Chipotle considers more flexible antibiotic stance

Chipotle considers more flexible antibiotic stance

Chipotle maintains current ban on meat from animals given antibiotics but looks at possible flexibility in its position.

OPENING the door for a possible change in its long-held "never, ever" antibiotic policy, quick-casual burrito chain Chipotle said last week it is evaluating its current protocol in relation to treatment of sick animals.

While chief executive officer Steve Ells reaffirmed the company's current purchasing standards, the chain's founder did allow the possibility that Chipotle's "no antibiotics" standard could become a little more flexible in the future.

"We are always looking to improve our protocols in order to ensure that we are buying the very best, sustainably raised ingredients," Ells said in a statement. "Many experts, including some of our ranchers, believe that animals should be allowed to be treated if they are ill and remain in the herd."

He said Chipotle is "willing to consider this change" but continues to evaluate what would be best for customers, suppliers and animals. Its current protocol stipulates that animals treated with antibiotics must be removed from the company's supply chain.

Chipotle has drawn attention in recent years for posting notices at some locations that ingredients may differ from the company's advertised standards for "responsibly raised" beef, pork and chicken. Ells said the company does occasionally experience supply shortfalls that generally last a few weeks and affect just a small percentage of its restaurants at a given time.

During a forum on modern food production held at The Ohio State University in February, a Chipotle spokesperson discussed the practice, noting that beef is, more often than not, the product affected by such shortfalls during certain times of the year.

A show of hands indicated that, of the more than 300 college students in attendance at the forum, nearly all had seen such signs at the restaurants, and very few altered their purchasing decisions due to the conventionally produced ingredients.

A company spokesman told several media outlets earlier this month that Chipotle was considering the protocol, prompting speculation that Chipotle had made the switch as a cost-saving measure.

Ells' statement reiterated that no change in policy had been made but confirmed that the company is considering a provision to allow animals "to be treated with antibiotics only when necessary for their continued health."

Chipotle noted that it served more than 120 million lb. of beef, pork and chicken in 2012 produced through its stringent supplier protocols.

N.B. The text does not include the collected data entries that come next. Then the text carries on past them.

(** * Aptix API: the agent-interaction request pipeline

    A shallow embedding of the two agent routes of the Aptix API server
    ([GET /api/agent/:name] and [POST /api/agent/:name/interact]) and of the
    request validation schema they use, followed by the properties of the
    pipeline: validation, agent lookup, prompt construction, the call to the
    generation provider, the usage record and the response envelopes.

    JavaScript strings are modelled by [string]; one character stands for one
    UTF-16 code unit, so that [String.length] is the [.length] of the source.
    The collaborators of a handler (Firestore, the OpenAI client, the clock and
    [process.env]) are the fields of a [World]; a handler is a computation that
    reads the world, appends to a trace of the calls it makes and either
    returns a value or throws. *)

From Stdlib Require Import String Ascii List Bool Arith ZArith QArith Lia.
From Stdlib Require Import DecimalString.
Import ListNotations.

Local Close Scope Q_scope.
Local Open Scope list_scope.
Local Open Scope string_scope.

Set Warnings "-register-all".

(** ** JSON values *)

(** The value [express.json()] leaves in [req.body], and the values of the
    fields of a stored document.  The properties of an object are listed in
    the order in which [Object.keys] enumerates them. *)
Inductive Json : Type :=
| JNull
| JBool (b : bool)
| JNum (q : Q)
| JStr (s : string)
| JArr (items : list Json)
| JObj (props : list (string * Json)).

(** [value[key]] on the own properties of an object; [None] is [undefined]. *)
Fixpoint get (key : string) (props : list (string * Json)) : option Json :=
  match props with
  | [] => None
  | (k, v) :: rest => if String.eqb k key then Some v else get key rest
  end.

(** [Object.keys(value)]. *)
Definition keys (props : list (string * Json)) : list string :=
  map fst props.

(** ** Errors *)

(** A JavaScript [Error]: the two fields the handlers read. *)
Module Error.
Record t : Type := make { message : string; stack : string }.
End Error.

(** ** The validation schema (Joi) *)

Module Joi.

(** The double quote that Joi puts around a label. *)
Definition dquote : string := String (ascii_of_nat 34) EmptyString.

(** The label of the value at [key] in an error message: the key in quotes.
    Joi takes the label from the path of the value and falls back to [value]
    when the path renders as the empty string, which is the case of the
    root and of the key [""]. *)
Definition label (key : string) : string :=
  dquote ++ (if String.eqb key "" then "value" else key) ++ dquote.

(** Decimal rendering of a rule's limit in an error message. *)
Definition limit (n : nat) : string := NilEmpty.string_of_uint (Nat.to_uint n).

(** A [ValidationError] carries its message; no stack is read from it. *)
Definition fail (msg : string) : Error.t := Error.make msg "".

(** The rules that can follow [Joi.string()]. *)
Inductive rule : Type :=
| min (n : nat)
| max (n : nat).

(** One rule applied to a string that passed the base check. *)
Definition check (key : string) (r : rule) (s : string) : option Error.t :=
  match r with
  | min n =>
      if Nat.ltb (String.length s) n
      then Some (fail (label key ++ " length must be at least " ++ limit n
                         ++ " characters long"))
      else None
  | max n =>
      if Nat.ltb n (String.length s)
      then Some (fail (label key ++ " length must be less than or equal to "
                         ++ limit n ++ " characters long"))
      else None
  end.

(** The rules run in the order they were chained; the first failure is
    reported ([abortEarly] is the default). *)
Fixpoint check_all (key : string) (rs : list rule) (s : string) : option Error.t :=
  match rs with
  | [] => None
  | r :: rest =>
      match check key r s with
      | Some e => Some e
      | None => check_all key rest s
      end
  end.

(** [Joi.string().required()] followed by [rs], applied to [value[key]]:
    [undefined] is rejected by [required()], a value that is not a string by
    the base type, the empty string because [Joi.string()] does not allow it,
    and then the rules are run.  No conversion is applied to a string, so
    the validated value is the input. *)
Definition string_required (rs : list rule) (key : string) (item : option Json)
  : Error.t + string :=
  match item with
  | None => inl (fail (label key ++ " is required"))
  | Some (JStr s) =>
      if String.eqb s ""
      then inl (fail (label key ++ " is not allowed to be empty"))
      else match check_all key rs s with
           | Some e => inl e
           | None => inr s
           end
  | Some _ => inl (fail (label key ++ " must be a string"))
  end.

(** The keys of the value that the schema does not declare. *)
Definition unprocessed (declared : string) (props : list (string * Json)) : list string :=
  filter (fun k => negb (String.eqb k declared)) (keys props).

(** [Joi.object({ key: child }).validate(body)]: the body must be an object
    (not [null], not an array); the declared key is validated first, then
    every other key of the body is refused, since unknown keys are not
    allowed by default. *)
Definition object (key : string) (child : string -> option Json -> Error.t + string)
           (body : Json) : Error.t + string :=
  match body with
  | JObj props =>
      match child key (get key props) with
      | inl e => inl e
      | inr s =>
          match unprocessed key props with
          | k :: _ => inl (fail (label k ++ " is not allowed"))
          | [] => inr s
          end
      end
  | _ => inl (fail (label "value" ++ " must be of type object"))
  end.

End Joi.

(** [interactSchema]: an object whose only key is a required [message]
    string of 1 to 1000 characters.  [interactSchema body] is
    [interactSchema.validate(req.body)]: [inl error], or [inr] of the
    [message] of the validated [value]. *)
Definition interactSchema : Json -> Error.t + string :=
  Joi.object "message" (Joi.string_required [Joi.min 1; Joi.max 1000]).
(** When the sort returns, the list held keys of one kind, and the result
    is a rearrangement of it with later dates first; an article without a
    date counts as dated [datetime.min]. *)
Lemma sort_reverse_returns (l r : list models.Article) :
  digest.sort_reverse l = Ok r ->
  r ≡ₚ l /\ reference.uniform l /\ reference.descending r.
Proof.
  intros H. apply sort_loop in H; [exact H | |constructor].
  intros a b Ha. inversion Ha.
Qed.

(** The sort returns exactly on the lists whose keys are of one kind. *)
Lemma sort_reverse_uniform (l : list models.Article) :
  reference.uniform l <-> exists r, digest.sort_reverse l = Ok r.
Proof.
  split.
  - intros H. now apply sort_loop_returns.
  - intros [r H]. now apply sort_reverse_returns in H.
Qed.

(** *** The loops of [build_digest] *)

Lemma fresh_loop (st : state.StateStore) (d : gmap string jvalue)
    (articles acc : list models.Article) :
  state._data st = JObject d ->
  fetchers.for_each
    (fun acc article =>
       let! seen := state.seen_ids st in
       Ok (if bool_decide (models.id article ∈ seen) then acc
           else acc ++ [article]))
    acc articles
  = Ok (acc ++ filter (fun a => models.id a ∉ dom d) articles).
Proof.
  intros Hd. revert acc. induction articles as [|a articles IH]; intros acc; simpl.
  - now rewrite app_nil_r.
  - unfold state.seen_ids at 1. rewrite Hd. simpl. rewrite filter_cons.
    case_bool_decide as Hin.
    + rewrite IH. now rewrite decide_False by auto.
    + rewrite IH. rewrite decide_True by assumption.
      now rewrite <- app_assoc.
Qed.

Lemma fresh_object (st : state.StateStore) (d : gmap string jvalue)
    (articles : list models.Article) :
  state._data st = JObject d ->
  digest.fresh st articles = Ok (filter (fun a => models.id a ∉ dom d) articles).
Proof. intros Hd. unfold digest.fresh. now rewrite (fresh_loop st d). Qed.

Lemma fresh_returns (st : state.StateStore) (articles f : list models.Article) :
  digest.fresh st articles = Ok f ->
  articles = [] \/ exists d, state._data st = JObject d.
Proof.
  destruct articles as [|a articles]; [now left|].
  unfold digest.fresh. simpl. unfold state.seen_ids at 1.
  destruct (state._data st); simpl; try discriminate. eauto.
Qed.

Lemma digest_article_step (lsa : string -> nat -> list string) (net : network)
    (a : models.Article) (items_ : list digest.DigestItem) (ids : list string) :
  digest.digest_article lsa net (items_, ids) a
  = if decide (reference.has_text net a)
    then (items_ ++ [reference.entry lsa net a], ids ++ [models.id a])
    else (items_, ids).
Proof.
  unfold digest.digest_article, reference.entry, reference.rendered.
  destruct (decide (reference.has_text net a)) as [Ha | Ha];
    unfold reference.has_text in Ha;
    destruct (content.best_text (page_answer net) a) as [text enriched];
    simpl in Ha |- *.
  - now rewrite Ha.
  - apply not_true_is_false in Ha. now rewrite Ha.
Qed.

Lemma digest_loop (lsa : string -> nat -> list string) (net : network)
    (l : list models.Article) (items_ : list digest.DigestItem) (ids : list string) :
  foldl (digest.digest_article lsa net) (items_, ids) l
  = (items_ ++ map (reference.entry lsa net) (filter (reference.has_text net) l),
     ids ++ map models.id (filter (reference.has_text net) l)).
Proof.
  revert items_ ids. induction l as [|a l IH]; intros items_ ids.
  - simpl. now rewrite !app_nil_r.
  - cbn [foldl]. rewrite digest_article_step, filter_cons.
    destruct (decide (reference.has_text net a)).
    + rewrite IH. simpl. now rewrite <- !app_assoc.
    + apply IH.
Qed.

Lemma mark_loop (fresh_articles : list models.Article) (ids : list string)
    (st : state.StateStore) :
  ids = [] \/ (exists d, state._data st = JObject d) ->
  fetchers.for_each
    (fun st article_id =>
       state.mark_seen st article_id
         match digest.matching fresh_articles article_id with
         | Some a => models.title a
         | None => ""
         end)
    st ids
  = Ok {| state.path_ := state.path_ st;
          state._data := reference.data_after fresh_articles (state._data st) ids |}.
Proof.
  revert st. induction ids as [|i ids IH]; intros st H; simpl.
  - destruct st as [p j]. simpl. f_equal. f_equal. now destruct j.
  - destruct H as [H | [d Hd]]; [discriminate|].
    unfold state.mark_seen at 1. rewrite Hd. simpl.
    rewrite IH by (right; simpl; eauto). reflexivity.
Qed.

Lemma dom_marked (fresh_articles : list models.Article)
    (d : gmap string jvalue) (ids : list string) :
  dom (reference.marked fresh_articles d ids) = dom d ∪ list_to_set ids.
Proof.
  unfold reference.marked. revert d.
  induction ids as [|i ids IH]; intros d; simpl.
  - set_solver.
  - rewrite IH, dom_insert_L. set_solver.
Qed.

Lemma init_shape (fs : filesystem) (p : path) (st : state.StateStore)
    (log : list log_record) :
  state.__init__ fs p = Ok (st, log) ->
  state.path_ st = p
  /\ (fs !! p = Some (Readable (Json (state._data st)))
      \/ state._data st = JObject ∅).
Proof.
  unfold state.__init__, state._load, exists_, read_text.
  cbn [state.path_ state._data].
  destruct (fs !! p) as [[k | [j | s | k]]|] eqn:E.
  - rewrite bool_decide_eq_true_2 by eauto. simpl.
    destruct k; simpl; discriminate.
  - rewrite bool_decide_eq_true_2 by eauto. simpl. intros [= <- <-]. auto.
  - rewrite bool_decide_eq_true_2 by eauto. simpl. intros [= <- <-]. auto.
  - rewrite bool_decide_eq_true_2 by eauto. simpl.
    destruct k; simpl; discriminate.
  - rewrite bool_decide_eq_false_2 by (intros [? ?]; discriminate).
    simpl. intros [= <- <-]. auto.
Qed.

Lemma fresh_forward (st : state.StateStore) (articles : list models.Article) :
  articles = [] \/ (exists d, state._data st = JObject d) ->
  digest.fresh st articles
  = Ok (filter (fun a => models.id a ∉ reference.ids_of (state._data st)) articles).
Proof.
  intros [-> | [d Hd]]; [reflexivity|].
  rewrite (fresh_object st d) by assumption. now rewrite Hd.
Qed.

Lemma recorded_init (fs : filesystem) (config : config.Config)
    (st : state.StateStore) (log : list log_record) :
  state.__init__ fs (config.state_file config) = Ok (st, log) ->
  reference.recorded fs config = reference.ids_of (state._data st).
Proof.
  intros H. unfold reference.recorded. rewrite H. unfold state.seen_ids.
  now destruct (state._data st).
Qed.

Lemma ids_of_data_after (fresh_articles : list models.Article) (j : json)
    (ids : list string) :
  ids = [] \/ (exists d, j = JObject d) ->
  reference.ids_of (reference.data_after fresh_articles j ids)
  = reference.ids_of j ∪ list_to_set ids.
Proof.
  intros [-> | [d ->]]; simpl.
  - destruct j; simpl; set_solver.
  - apply dom_marked.
Qed.

Lemma recorded_written (fs : filesystem) (config : config.Config) (j : json) :
  reference.recorded
    (<[config.state_file config := Readable (Json j)]> fs) config
  = reference.ids_of j.
Proof.
  unfold reference.recorded.
  rewrite (StateStore_json_loaded _ _ j) by apply lookup_insert_eq.
  unfold state.seen_ids. simpl. now destruct j.
Qed.

Section build_digest_properties.

Variable lsa : string -> nat -> list string.
Variable sha256_hex : string -> string.
Variable dateutil_parse : string -> option datetime.
Variable html_text : string -> string.
Variable strftime : datetime -> string -> string.

Local Abbreviation aggregated net config :=
  (fetchers.collect_articles sha256_hex dateutil_parse html_text net config None).
Local Abbreviation build net fs config :=
  (digest.build_digest lsa sha256_hex dateutil_parse html_text net fs config).

(** What [build_digest] returns once the store is loaded and the fresh
    articles are sorted. *)
Lemma build_digest_forward (net : network) (fs : filesystem)
    (config : config.Config) (st0 : state.StateStore) (log : list log_record)
    (sorted : list models.Article) :
  state.__init__ fs (config.state_file config) = Ok (st0, log) ->
  (aggregated net config = [] \/ exists d, state._data st0 = JObject d) ->
  digest.sort_reverse
    (filter (fun a => models.id a ∉ reference.ids_of (state._data st0))
       (aggregated net config)) = Ok sorted ->
  build net fs config
  = Ok ({| digest.digest :=
             {| digest.created_at := config.digest_date config;
                digest.items :=
                  map (reference.entry lsa net)
                    (filter (reference.has_text net) sorted) |};
           digest.new_article_ids :=
             map models.id (filter (reference.has_text net) sorted) |},
        <[config.state_file config :=
            Readable
              (Json
                 (reference.data_after
                    (map (content.enrich_article_content (page_answer net)) sorted)
                    (state._data st0)
                    (map models.id (filter (reference.has_text net) sorted))))]>
          fs).
Proof.
  intros Hinit Hcond Hsort. unfold digest.build_digest.
  rewrite Hinit. cbn [rbind].
  rewrite (fresh_forward st0 _ Hcond). cbn [rbind].
  rewrite Hsort. cbn [rbind].
  rewrite digest_loop. cbn [app].
  rewrite mark_loop.
  - cbn [rbind]. unfold state.save, write_text, json_dumps.
    cbn [state.path_ state._data].
    destruct (init_shape _ _ _ _ Hinit) as [-> _]. reflexivity.
  - destruct Hcond as [Hnil | Hobj]; [left | now right].
    rewrite Hnil in Hsort. cbn in Hsort. injection Hsort as <-. reflexivity.
Qed.

Lemma build_digest_inv (net : network) (fs : filesystem)
    (config : config.Config) (res : digest.DigestResult) (fs' : filesystem) :
  build net fs config = Ok (res, fs') ->
  exists st0 log sorted,
    state.__init__ fs (config.state_file config) = Ok (st0, log)
    /\ (aggregated net config = [] \/ exists d, state._data st0 = JObject d)
    /\ digest.sort_reverse
         (filter (fun a => models.id a ∉ reference.ids_of (state._data st0))
            (aggregated net config)) = Ok sorted.
Proof.
  unfold digest.build_digest.
  destruct (state.__init__ fs (config.state_file config)) as [[st0 log]|] eqn:Hinit;
    cbn [rbind]; [|discriminate].
  destruct (digest.fresh st0 (aggregated net config)) as [f|] eqn:Hfresh;
    cbn [rbind]; [|discriminate].
  pose proof (fresh_returns _ _ _ Hfresh) as Hcond.
  rewrite (fresh_forward st0 _ Hcond) in Hfresh. injection Hfresh as <-.
  destruct (digest.sort_reverse _) as [sorted|] eqn:Hsort; cbn [rbind];
    [|discriminate].
  intros _. exists st0, log, sorted. auto.
Qed.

Company spokesman Chris Arnold told reporters last week that sourcing beef produced without antibiotics was becoming more difficult — and more costly — telling Bloomberg Business Week that only 80-85% of the company's beef had been "naturally raised" this year, compared with nearly 100% last year.

 

The beef with antibiotics

Chipotle started serving meat from animals not treated with antibiotics or growth promotants more than a decade ago, Ells said. The company claims that it is the largest restaurant seller of "responsibly raised" meat in the country.

"We continue to be committed to the elimination of antibiotics that are used to promote growth in livestock being raised in confinement operations," he said.

The current hubbub over Chipotle's policy comes on the heels of a social media dustup involving antibiotic claims by quick-casual bakery Panera Bread. A recent campaign referring to conventionally produced chicken as "EZ Chicken" seemed to paint antibiotic use as the tool of lazy farmers rather than a method of keeping animals healthy.

Panera's campaign, which featured an interactive website claiming that antibiotic use in poultry production is contributing to antibiotic resistance in humans, sparked a Twitter campaign by agricultural advocates.

The agricultural community backlash did lead the retailer to alter some of its marketing, including deleting the EZ Chicken Twitter feed.

"We truly didn't mean to offend the farming community with the posts and apologize for how the campaign was received," Panera said via its Facebook page. "We have incredibly strong and personal relationships with our farmers, and we could not be the company we are today without their hard work. We appreciate the feedback on how EZ Chicken was received and are removing all references to it from our posts on Facebook and Twitter."

Panera's miscues and Chipotle's back and forth highlight the challenge suppliers and retailers face in the current food marketing universe. Consumer trends and internal research may support buzzwords and catchphrases such as "antibiotic free" or "all natural," but the economic and public relations realities of such campaigns are not nearly so clear-cut.